Exercise aim ::
Repeat exactly the lines of the entries below from the one with "The iteration order of" through the one with "- [Progress]: an", both ends included, and nothing else.

Data shown ::
Segment Open
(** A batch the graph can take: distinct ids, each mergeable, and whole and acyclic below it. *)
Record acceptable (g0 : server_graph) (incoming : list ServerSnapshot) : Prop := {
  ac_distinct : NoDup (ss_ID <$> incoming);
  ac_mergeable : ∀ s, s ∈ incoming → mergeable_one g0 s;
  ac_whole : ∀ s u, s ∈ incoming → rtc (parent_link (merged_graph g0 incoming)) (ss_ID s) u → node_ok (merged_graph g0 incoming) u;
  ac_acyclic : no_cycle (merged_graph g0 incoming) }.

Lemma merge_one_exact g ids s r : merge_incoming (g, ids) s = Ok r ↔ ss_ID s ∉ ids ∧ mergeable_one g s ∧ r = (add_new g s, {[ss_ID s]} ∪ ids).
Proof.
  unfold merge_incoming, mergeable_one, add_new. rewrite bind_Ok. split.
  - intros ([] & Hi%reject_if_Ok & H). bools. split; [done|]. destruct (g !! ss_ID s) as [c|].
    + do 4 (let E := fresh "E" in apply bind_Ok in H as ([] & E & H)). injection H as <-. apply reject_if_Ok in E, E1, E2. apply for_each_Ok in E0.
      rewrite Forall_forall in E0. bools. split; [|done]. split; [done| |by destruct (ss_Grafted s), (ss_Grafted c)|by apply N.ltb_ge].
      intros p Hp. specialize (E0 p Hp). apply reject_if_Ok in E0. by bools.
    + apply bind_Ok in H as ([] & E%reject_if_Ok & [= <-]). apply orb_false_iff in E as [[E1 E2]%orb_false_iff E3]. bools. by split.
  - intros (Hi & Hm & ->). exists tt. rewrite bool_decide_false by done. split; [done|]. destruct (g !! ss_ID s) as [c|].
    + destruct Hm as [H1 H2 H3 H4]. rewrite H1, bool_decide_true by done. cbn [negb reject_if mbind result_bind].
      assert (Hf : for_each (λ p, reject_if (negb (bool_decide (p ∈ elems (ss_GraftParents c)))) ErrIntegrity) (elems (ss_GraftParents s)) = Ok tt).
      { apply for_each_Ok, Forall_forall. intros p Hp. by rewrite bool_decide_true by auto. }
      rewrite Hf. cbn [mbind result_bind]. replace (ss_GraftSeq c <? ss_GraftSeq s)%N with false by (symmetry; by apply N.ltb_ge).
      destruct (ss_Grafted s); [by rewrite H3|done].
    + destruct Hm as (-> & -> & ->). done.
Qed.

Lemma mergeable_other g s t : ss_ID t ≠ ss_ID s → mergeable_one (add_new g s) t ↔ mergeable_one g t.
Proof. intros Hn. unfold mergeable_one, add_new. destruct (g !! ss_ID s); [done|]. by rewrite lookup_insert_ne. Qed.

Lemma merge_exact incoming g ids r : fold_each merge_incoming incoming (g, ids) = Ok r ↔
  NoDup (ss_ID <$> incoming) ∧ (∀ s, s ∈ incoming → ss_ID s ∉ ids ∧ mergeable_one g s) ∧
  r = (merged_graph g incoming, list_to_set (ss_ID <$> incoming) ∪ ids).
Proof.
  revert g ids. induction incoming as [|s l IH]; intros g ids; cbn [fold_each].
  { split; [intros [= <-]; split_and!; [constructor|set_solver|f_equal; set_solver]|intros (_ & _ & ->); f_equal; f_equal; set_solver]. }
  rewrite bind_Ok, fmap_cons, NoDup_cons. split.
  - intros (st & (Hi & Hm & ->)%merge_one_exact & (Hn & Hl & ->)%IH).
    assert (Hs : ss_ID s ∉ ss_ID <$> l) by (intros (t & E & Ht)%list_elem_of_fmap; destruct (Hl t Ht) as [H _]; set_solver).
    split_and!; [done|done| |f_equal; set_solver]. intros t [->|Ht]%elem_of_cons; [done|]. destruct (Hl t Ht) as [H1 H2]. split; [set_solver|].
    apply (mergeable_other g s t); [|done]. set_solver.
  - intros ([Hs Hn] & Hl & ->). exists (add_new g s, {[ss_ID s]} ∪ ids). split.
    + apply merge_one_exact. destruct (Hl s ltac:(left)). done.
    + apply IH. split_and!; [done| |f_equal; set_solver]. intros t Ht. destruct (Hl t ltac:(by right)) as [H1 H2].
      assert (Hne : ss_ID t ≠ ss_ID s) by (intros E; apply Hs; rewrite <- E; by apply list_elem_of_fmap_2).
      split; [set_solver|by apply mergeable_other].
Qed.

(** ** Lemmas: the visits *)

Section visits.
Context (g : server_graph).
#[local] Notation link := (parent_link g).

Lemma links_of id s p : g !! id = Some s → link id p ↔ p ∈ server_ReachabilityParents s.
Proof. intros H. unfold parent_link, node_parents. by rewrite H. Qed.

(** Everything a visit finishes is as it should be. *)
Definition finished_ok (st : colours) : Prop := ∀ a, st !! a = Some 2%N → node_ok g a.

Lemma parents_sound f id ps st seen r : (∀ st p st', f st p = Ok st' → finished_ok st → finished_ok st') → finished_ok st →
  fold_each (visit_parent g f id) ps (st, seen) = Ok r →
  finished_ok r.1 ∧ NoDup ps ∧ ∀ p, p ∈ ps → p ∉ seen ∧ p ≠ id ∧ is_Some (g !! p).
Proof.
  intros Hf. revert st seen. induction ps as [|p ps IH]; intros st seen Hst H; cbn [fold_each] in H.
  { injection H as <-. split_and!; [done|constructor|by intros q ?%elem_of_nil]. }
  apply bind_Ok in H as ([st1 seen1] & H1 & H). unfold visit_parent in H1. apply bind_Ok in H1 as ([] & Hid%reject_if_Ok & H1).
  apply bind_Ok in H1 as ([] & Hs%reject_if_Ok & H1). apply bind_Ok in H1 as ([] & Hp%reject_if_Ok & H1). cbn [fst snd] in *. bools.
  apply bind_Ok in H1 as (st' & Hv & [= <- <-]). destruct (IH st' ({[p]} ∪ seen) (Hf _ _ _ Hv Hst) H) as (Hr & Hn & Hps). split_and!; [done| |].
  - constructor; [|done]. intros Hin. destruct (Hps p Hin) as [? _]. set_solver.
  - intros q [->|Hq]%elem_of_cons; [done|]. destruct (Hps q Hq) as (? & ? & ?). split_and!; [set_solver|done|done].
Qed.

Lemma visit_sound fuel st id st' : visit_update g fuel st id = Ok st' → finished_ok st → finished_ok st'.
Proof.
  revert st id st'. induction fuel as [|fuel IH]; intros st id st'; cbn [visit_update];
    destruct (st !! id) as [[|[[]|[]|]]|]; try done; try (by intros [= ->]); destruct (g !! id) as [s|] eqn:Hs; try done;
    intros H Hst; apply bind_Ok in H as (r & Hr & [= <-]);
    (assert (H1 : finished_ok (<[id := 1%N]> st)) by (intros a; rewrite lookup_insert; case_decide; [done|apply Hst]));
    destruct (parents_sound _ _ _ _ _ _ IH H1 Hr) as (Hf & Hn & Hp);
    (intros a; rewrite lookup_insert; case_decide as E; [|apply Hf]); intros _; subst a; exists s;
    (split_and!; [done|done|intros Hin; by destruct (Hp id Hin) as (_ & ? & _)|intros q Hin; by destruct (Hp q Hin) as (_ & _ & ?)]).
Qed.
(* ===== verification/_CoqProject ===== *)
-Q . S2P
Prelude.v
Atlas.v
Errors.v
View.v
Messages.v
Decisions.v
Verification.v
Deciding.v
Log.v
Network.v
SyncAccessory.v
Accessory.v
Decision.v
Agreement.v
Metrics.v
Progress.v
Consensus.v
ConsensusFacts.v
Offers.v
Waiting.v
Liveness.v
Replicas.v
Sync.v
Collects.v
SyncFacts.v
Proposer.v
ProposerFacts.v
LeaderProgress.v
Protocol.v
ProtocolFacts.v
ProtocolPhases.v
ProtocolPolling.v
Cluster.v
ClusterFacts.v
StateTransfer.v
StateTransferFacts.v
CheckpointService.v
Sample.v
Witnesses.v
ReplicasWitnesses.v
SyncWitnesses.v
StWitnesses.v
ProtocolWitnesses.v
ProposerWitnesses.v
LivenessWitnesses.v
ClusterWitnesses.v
Segment Closed
Segment Open
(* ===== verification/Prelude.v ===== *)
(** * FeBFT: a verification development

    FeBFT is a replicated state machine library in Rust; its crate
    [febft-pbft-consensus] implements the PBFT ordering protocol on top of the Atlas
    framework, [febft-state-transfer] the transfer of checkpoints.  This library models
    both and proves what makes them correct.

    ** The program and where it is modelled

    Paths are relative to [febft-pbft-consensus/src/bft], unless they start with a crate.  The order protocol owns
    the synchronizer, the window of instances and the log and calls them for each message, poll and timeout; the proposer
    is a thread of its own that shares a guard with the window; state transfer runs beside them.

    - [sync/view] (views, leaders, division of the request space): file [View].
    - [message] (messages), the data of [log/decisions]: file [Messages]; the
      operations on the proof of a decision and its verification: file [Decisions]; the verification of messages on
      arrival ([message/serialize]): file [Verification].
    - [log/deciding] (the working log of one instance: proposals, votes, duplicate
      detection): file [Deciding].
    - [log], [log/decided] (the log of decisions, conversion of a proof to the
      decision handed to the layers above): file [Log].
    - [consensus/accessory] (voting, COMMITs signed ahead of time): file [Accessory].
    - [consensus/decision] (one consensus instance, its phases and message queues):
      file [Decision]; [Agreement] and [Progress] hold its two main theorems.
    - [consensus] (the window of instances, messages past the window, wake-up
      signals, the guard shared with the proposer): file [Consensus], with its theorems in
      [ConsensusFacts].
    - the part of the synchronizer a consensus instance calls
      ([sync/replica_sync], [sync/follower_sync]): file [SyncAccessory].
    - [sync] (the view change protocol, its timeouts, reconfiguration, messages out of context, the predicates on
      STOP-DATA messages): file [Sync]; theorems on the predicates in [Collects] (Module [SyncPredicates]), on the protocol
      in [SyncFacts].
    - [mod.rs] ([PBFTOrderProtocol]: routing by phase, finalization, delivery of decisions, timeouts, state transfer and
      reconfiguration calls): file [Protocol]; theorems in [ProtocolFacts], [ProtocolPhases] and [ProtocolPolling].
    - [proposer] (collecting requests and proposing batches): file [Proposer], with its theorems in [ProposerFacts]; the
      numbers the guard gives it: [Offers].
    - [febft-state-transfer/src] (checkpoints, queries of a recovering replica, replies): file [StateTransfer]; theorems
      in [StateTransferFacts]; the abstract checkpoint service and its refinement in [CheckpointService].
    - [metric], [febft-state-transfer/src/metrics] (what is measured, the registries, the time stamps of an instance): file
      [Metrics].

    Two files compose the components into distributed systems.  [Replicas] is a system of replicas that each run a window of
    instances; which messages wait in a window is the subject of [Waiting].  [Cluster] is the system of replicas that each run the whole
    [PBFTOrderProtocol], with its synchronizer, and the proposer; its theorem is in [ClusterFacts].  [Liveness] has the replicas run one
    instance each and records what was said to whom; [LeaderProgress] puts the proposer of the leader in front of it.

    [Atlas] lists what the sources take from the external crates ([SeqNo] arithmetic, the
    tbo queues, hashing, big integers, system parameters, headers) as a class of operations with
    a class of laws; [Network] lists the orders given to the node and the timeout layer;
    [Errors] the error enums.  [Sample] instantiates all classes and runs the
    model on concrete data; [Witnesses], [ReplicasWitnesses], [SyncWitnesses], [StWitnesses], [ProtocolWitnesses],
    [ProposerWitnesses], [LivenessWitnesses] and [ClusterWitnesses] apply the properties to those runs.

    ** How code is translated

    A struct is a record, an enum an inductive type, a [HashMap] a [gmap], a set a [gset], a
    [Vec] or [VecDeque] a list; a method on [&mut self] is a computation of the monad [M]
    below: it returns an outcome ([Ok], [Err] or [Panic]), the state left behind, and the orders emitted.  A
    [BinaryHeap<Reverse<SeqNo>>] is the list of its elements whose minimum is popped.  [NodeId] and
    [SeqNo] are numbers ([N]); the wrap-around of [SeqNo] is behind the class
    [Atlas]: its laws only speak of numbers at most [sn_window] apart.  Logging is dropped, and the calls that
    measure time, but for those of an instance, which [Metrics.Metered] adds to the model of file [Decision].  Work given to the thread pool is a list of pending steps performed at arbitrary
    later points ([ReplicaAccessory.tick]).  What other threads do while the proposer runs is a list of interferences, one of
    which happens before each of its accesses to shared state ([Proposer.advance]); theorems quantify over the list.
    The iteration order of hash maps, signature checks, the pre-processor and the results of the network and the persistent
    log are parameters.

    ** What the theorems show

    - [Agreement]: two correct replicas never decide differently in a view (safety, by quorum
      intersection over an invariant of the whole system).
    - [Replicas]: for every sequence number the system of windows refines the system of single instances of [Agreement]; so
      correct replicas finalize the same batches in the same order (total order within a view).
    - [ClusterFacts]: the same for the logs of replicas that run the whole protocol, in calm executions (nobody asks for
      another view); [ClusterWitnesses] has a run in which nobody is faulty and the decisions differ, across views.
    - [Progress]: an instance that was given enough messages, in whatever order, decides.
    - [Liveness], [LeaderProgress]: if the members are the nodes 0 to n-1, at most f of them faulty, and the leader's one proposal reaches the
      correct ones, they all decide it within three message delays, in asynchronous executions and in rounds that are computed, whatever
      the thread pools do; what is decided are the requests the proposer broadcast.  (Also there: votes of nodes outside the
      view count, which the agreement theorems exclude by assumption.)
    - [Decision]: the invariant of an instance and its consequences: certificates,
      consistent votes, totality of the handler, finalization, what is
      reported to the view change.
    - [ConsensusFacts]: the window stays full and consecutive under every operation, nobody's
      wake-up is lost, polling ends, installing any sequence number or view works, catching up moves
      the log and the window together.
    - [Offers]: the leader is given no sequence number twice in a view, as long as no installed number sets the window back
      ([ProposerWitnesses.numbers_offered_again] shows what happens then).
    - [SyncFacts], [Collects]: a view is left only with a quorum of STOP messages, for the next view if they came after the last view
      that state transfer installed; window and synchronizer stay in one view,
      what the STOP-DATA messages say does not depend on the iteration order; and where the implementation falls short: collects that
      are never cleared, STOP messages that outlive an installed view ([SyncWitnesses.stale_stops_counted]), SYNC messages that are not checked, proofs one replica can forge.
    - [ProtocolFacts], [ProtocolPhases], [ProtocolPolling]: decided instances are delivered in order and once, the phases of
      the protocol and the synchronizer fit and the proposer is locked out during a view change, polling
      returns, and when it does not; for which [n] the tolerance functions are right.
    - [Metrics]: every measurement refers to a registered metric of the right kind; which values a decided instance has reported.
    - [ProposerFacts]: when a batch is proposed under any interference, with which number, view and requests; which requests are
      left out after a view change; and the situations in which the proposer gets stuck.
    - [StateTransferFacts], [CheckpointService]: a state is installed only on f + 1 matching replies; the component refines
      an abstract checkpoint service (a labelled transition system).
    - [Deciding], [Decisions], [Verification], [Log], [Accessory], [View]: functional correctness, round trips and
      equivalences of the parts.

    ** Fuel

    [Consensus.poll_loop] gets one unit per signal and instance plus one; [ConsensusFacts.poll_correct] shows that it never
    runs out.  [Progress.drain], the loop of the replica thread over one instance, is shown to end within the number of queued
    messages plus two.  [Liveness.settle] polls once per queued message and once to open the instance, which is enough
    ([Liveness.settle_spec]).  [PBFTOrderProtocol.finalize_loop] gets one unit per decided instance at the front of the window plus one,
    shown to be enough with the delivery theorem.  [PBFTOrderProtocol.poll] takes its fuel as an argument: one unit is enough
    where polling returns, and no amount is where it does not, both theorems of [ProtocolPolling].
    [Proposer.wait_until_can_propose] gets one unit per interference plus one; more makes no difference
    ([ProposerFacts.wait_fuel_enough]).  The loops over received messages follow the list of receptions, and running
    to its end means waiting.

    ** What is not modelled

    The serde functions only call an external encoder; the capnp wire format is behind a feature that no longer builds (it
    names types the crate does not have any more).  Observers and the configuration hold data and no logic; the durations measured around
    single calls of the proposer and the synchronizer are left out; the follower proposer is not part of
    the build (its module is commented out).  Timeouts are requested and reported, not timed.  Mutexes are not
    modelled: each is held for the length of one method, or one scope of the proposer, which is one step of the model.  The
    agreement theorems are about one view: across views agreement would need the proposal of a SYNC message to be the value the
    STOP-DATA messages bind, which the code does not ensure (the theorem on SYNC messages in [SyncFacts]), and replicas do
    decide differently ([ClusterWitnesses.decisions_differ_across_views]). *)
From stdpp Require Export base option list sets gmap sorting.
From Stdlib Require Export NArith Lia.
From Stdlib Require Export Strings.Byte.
Segment Closed
The completed task ::
    The iteration order of hash maps, signature checks, the pre-processor and the results of the network and the persistent
    log are parameters.

    ** What the theorems show

    - [Agreement]: two correct replicas never decide differently in a view (safety, by quorum
      intersection over an invariant of the whole system).
    - [Replicas]: for every sequence number the system of windows refines the system of single instances of [Agreement]; so
      correct replicas finalize the same batches in the same order (total order within a view).
    - [ClusterFacts]: the same for the logs of replicas that run the whole protocol, in calm executions (nobody asks for
      another view); [ClusterWitnesses] has a run in which nobody is faulty and the decisions differ, across views.
    - [Progress]: an instance that was given enough messages, in whatever order, decides.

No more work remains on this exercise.